友達の金田がサッカーボールで遊んでいた。


「おはよう」


「おはよう」


「なにしてるの?」


僕は話しかけた。


「リフティングの練習」


「そうなんだ」


(せい)ちゃんは、何しに来たの?」


「人探し」


「人探してなに?」


「あんまり言いたくない」


「教えてよ」


「昨日、夢見たの」


「それで」


「龍の夢を見たの」


「それで?」


「龍を探してるの」


「どこにいるの?」


「わかんない」


金田は笑った。


「探せないじゃん」


「どこか良いとこないかな?」


金田は考え込んだ。


「警察に聞いたら?」


「それ無理。
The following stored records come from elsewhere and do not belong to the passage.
(** * Bunny-Unispace: the provider adapter and the Garage workflow sequencer

    A shallow embedding of [src/services/aiService.ts] (the provider
    adapter, class [AIServiceManager]) and of the [GarageWorkflow]
    component (the stage sequencer), followed by the properties the
    specification states about them.

    Conventions of the embedding:
    - a JavaScript string is a [string]: a sequence of code units, here
      restricted to the code units below 256;
    - an optional property ([x?: T], or a value reached through [?.]) is an
      [option]; [undefined] and [null] are both [None];
    - an [async] function is run to completion: the [await] of the HTTP call
      is one step, the answer being supplied by a network oracle that also
      sees how many requests were issued before;
    - React state is a record, and a handler runs against the snapshot of the
      state its render closed over, while its functional updates
      ([setX(prev => ...)]) act on the current state. *)

From stdpp Require Import gmap strings list fin_maps.
From Stdlib Require Import ZArith.

(** ** JavaScript primitives used by the sources *)

Module Js.

(** [a || b] on a possibly undefined string: the empty string is falsy. *)
Definition or_else (v : option string) (d : string) : string :=
  match v with
  | Some s => if String.eqb s "" then d else s
  | None => d
  end.

(** [a || b] where [b] may itself be undefined. *)
Definition or_opt (v d : option string) : option string :=
  match v with
  | Some s => if String.eqb s "" then d else Some s
  | None => d
  end.

(** The truthy part of a possibly undefined string: [if (!v) ...]. *)
Definition truthy (v : option string) : option string :=
  match v with
  | Some s => if String.eqb s "" then None else Some s
  | None => None
  end.

(** [`${v}`] for a possibly undefined string. *)
Definition show (v : option string) : string := default "undefined" v.

Definition LF : string := String (Ascii.ascii_of_nat 10) "".
Definition DQUOTE : string := String (Ascii.ascii_of_nat 34) "".

(** WhiteSpace and LineTerminator code units below 256: TAB, LF, VT, FF,
    CR, SP and NBSP. *)
Definition isWhiteSpace (c : Ascii.ascii) : bool :=
  let n := Ascii.nat_of_ascii c in
  (((9 <=? n) && (n <=? 13)) || (n =? 32) || (n =? 160))%nat.

Fixpoint trimStart (s : string) : string :=
  match s with
  | "" => ""
  | String c s' => if isWhiteSpace c then trimStart s' else s
  end.

(** [trimEnd] keeps a character when it is not white space or when
    something remains after it. *)
Fixpoint trimEnd (s : string) : string :=
  match s with
  | "" => ""
  | String c s' =>
      match trimEnd s' with
      | "" => if isWhiteSpace c then "" else String c ""
      | t => String c t
      end
  end.

Definition trim (s : string) : string := trimEnd (trimStart s).

(** A JavaScript number holding a count, or NaN. Token counts are integers
    far below 2^53, where the addition of doubles is exact. *)
Inductive number : Type :=
| Num (z : Z)
| NaN.

(** [a + b] on possibly undefined numbers: ToNumber(undefined) is NaN, and
    NaN absorbs. *)
Definition add (a b : option number) : number :=
  match a, b with
  | Some (Num x), Some (Num y) => Num (x + y)
  | _, _ => NaN
  end.

(** What an exception carries, as far as the sources look at it:
    [error.message] and [error.response?.data?.error?.message]. *)
Record Error : Type := mkError {
  response_data_error_message : option string;
  message : string
}.

Definition new_Error (msg : string) : Error :=
  {| response_data_error_message := None; message := msg |}.

(** Reading index 0 of [undefined] (V8's wording of the TypeError). *)
Definition TypeError_index0 : Error :=
  new_Error "Cannot read properties of undefined (reading '0')".

(** Reading property [name] of [undefined]. *)
Definition TypeError_name : Error :=
  new_Error "Cannot read properties of undefined (reading 'name')".

Inductive Result (A : Type) : Type :=
| Ok (a : A)
| Throw (e : Error).
Arguments Ok {A} a.
Arguments Throw {A} e.

End Js.

(** ** [src/services/aiService.ts] *)

Module AIService.
Import Js.

Record AIResponse : Type := {
  content : string;
  service : string;
  (* timestamp: new Date() is left out: wall-clock time *)
  tokens : option number;
  model : option string
}.

Definition DEFAULT_MODELS : gmap string string :=
  <["openai" := "gpt-4o-mini"]>
  (<["anthropic" := "claude-3-haiku-20240307"]>
  (<["google" := "gemini-1.5-flash"]>
  (<["groq" := "llama3-8b-8192"]> ∅))).

(** A [File] handed to [fileToBase64]: its MIME type and what the reader
    produces ([None] when [reader.onerror] fires). *)
Record File : Type := {
  type : string;
  base64 : option string
}.

(** *** Requests *)

Inductive Part : Type :=
| text_part (text : string)
| inline_data (mime_type data : string).

(** The three request bodies; [max_tokens: 2048] and [temperature: 0.7]
    are constants of the source and not repeated here. *)
Inductive Body : Type :=
| chat_completions (model : option string) (user_content : string)
| messages (model : option string) (user_content : string)
| generateContent (parts : list Part).

Record Request : Type := {
  url : string;
  headers : list (string * string);
  body : Body
}.

(** *** Response payloads, one shape per provider *)

Module OpenAI.
Record Message : Type := { content : option string }.
Record Choice : Type := { message : option Message }.
Record Usage : Type := { total_tokens : option number }.
Record Data : Type := {
  choices : option (list Choice);
  usage : option Usage;
  model : option string
}.
End OpenAI.

Module Anthropic.
Record Block : Type := { text : option string }.
Record Usage : Type := {
  input_tokens : option number;
  output_tokens : option number
}.
Record Data : Type := {
  content : option (list Block);
  usage : option Usage;
  model : option string
}.
End Anthropic.

Module Google.
Record Part : Type := { text : option string }.
Record Content : Type := { parts : option (list Part) }.
Record Candidate : Type := { content : option Content }.
Record UsageMetadata : Type := { totalTokenCount : option number }.
Record Data : Type := {
  candidates : option (list Candidate);
  usageMetadata : option UsageMetadata
}.

(** [candidates?.[0]?.content?.parts?.[0]?.text] *)
Definition text_of (data : Data) : option string :=
  c0 ← (l ← candidates data; l !! 0);
  p0 ← (l ← (c ← content c0; parts c); l !! 0);
  text p0.
End Google.

(** What [await axios.post(...)] gives: the payload of a 2xx answer, or
    the thrown error. *)
Inductive Http (D : Type) : Type :=
| resolved (data : D)
| rejected (error : Error).
Arguments resolved {D} data.
Arguments rejected {D} error.

(** The network: for each endpoint, the answer to a request given the
    number of requests issued before it. *)
Record Network : Type := {
  openai_api : nat → Request → Http OpenAI.Data;
  anthropic_api : nat → Request → Http Anthropic.Data;
  google_api : nat → Request → Http Google.Data;
  groq_api : nat → Request → Http OpenAI.Data
}.

(** An asynchronous call run to completion: it reads and extends the log
    of requests issued, and returns or throws. *)
Definition Async (A : Type) : Type := list Request → Result A * list Request.

Definition ret {A} (a : A) : Async A := λ log, (Ok a, log).
Definition throw {A} (e : Error) : Async A := λ log, (Throw e, log).
Definition bind {A B} (m : Async A) (k : A → Async B) : Async B :=
  λ log, match m log with
         | (Ok a, log') => k a log'
         | (Throw e, log') => (Throw e, log')
         end.
Definition try_catch {A} (m : Async A) (h : Error → Async A) : Async A :=
  λ log, match m log with
         | (Ok a, log') => (Ok a, log')
         | (Throw e, log') => h e log'
         end.

Notation "x <- m ;; k" := (bind m (λ x, k))
  (at level 100, m at next level, right associativity).

Definition axios_post {D} (api : nat → Request → Http D) (req : Request)
  : Async D :=
  λ log, match api (length log) req with
         | resolved data => (Ok data, log ++ [req])
         | rejected error => (Throw error, log ++ [req])
         end.

(** [a[0]] on a possibly undefined array: a TypeError on [undefined]. *)
Definition index0 {A} (a : option (list A)) : Async (option A) :=
  match a with
  | Some l => ret (l !! 0)
  | None => throw TypeError_index0
  end.

(** [`${error.response?.data?.error?.message || error.message}`] *)
Definition error_text (error : Error) : string :=
  or_else (response_data_error_message error) (message error).

Section Manager.
Variable net : Network.

Definition openai_request (prompt apiKey : string) (model : option string)
  : Request :=
  {| url := "https://api.openai.com/v1/chat/completions";
     headers := [("Authorization", "Bearer " +:+ apiKey);
                 ("Content-Type", "application/json")];
     body := chat_completions model prompt |}.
住所ないから」


また金田が笑った。


「ヒントないの?」


「青空だった」


「海じゃないの?」


「そうなのかな?」


「行ってみたら?」


「わかった、近い海てあるの?」


「熱海」


「ありがとう、行ってみる」


金田と別れた。


僕は家に帰った。


地図を広げた、熱海市、僕の家から自転車で大体1時間半で海に行ける。


昼ごはんを食べた。


「あんた、午後も出かけるの?」


「うん」


「どこに行くの?」


「海、見に行く」


「一人で?」


「金田と」


「わかった。気をつけなさい」


「わかった」


僕は嘘をついた。


僕は、支度をして家を出た。


「熱海か〜。遠いな」


自転車に乗った。


町を出て、国道を走った。


コンビニでジュースを買った。


「海だ〜」


熱海の海に着いた。


海岸沿いに自転車を置いた。


僕は海を見た。


太陽は輝き、波が立っていた。


空を見上げた。


雲はなく晴天だった。


僕は眠くなり、浜辺で眠った。


日差しが強くなり僕は、目を覚ました。


「やぱり出てこないな〜。もう帰ろう」


そう思った瞬間。


晴天の空に雲が出て来た。


その間から、青い龍が見えた。


その龍がこちらに寄ってきた。


龍が、


「よく来たな」


「はい」


「願いは?」


「世界平和」


「それで良いのか?」


「はい」


「自分で、叶えろ」


「わかりました」


龍は消えた。


僕は家に帰った。


お母さんにその話をした。


「あんた、頭でも打ったんじゃないの?」


「そうかな?」


その日の夜に、星空を見た。


星は昨日より輝き、満月の夜だった。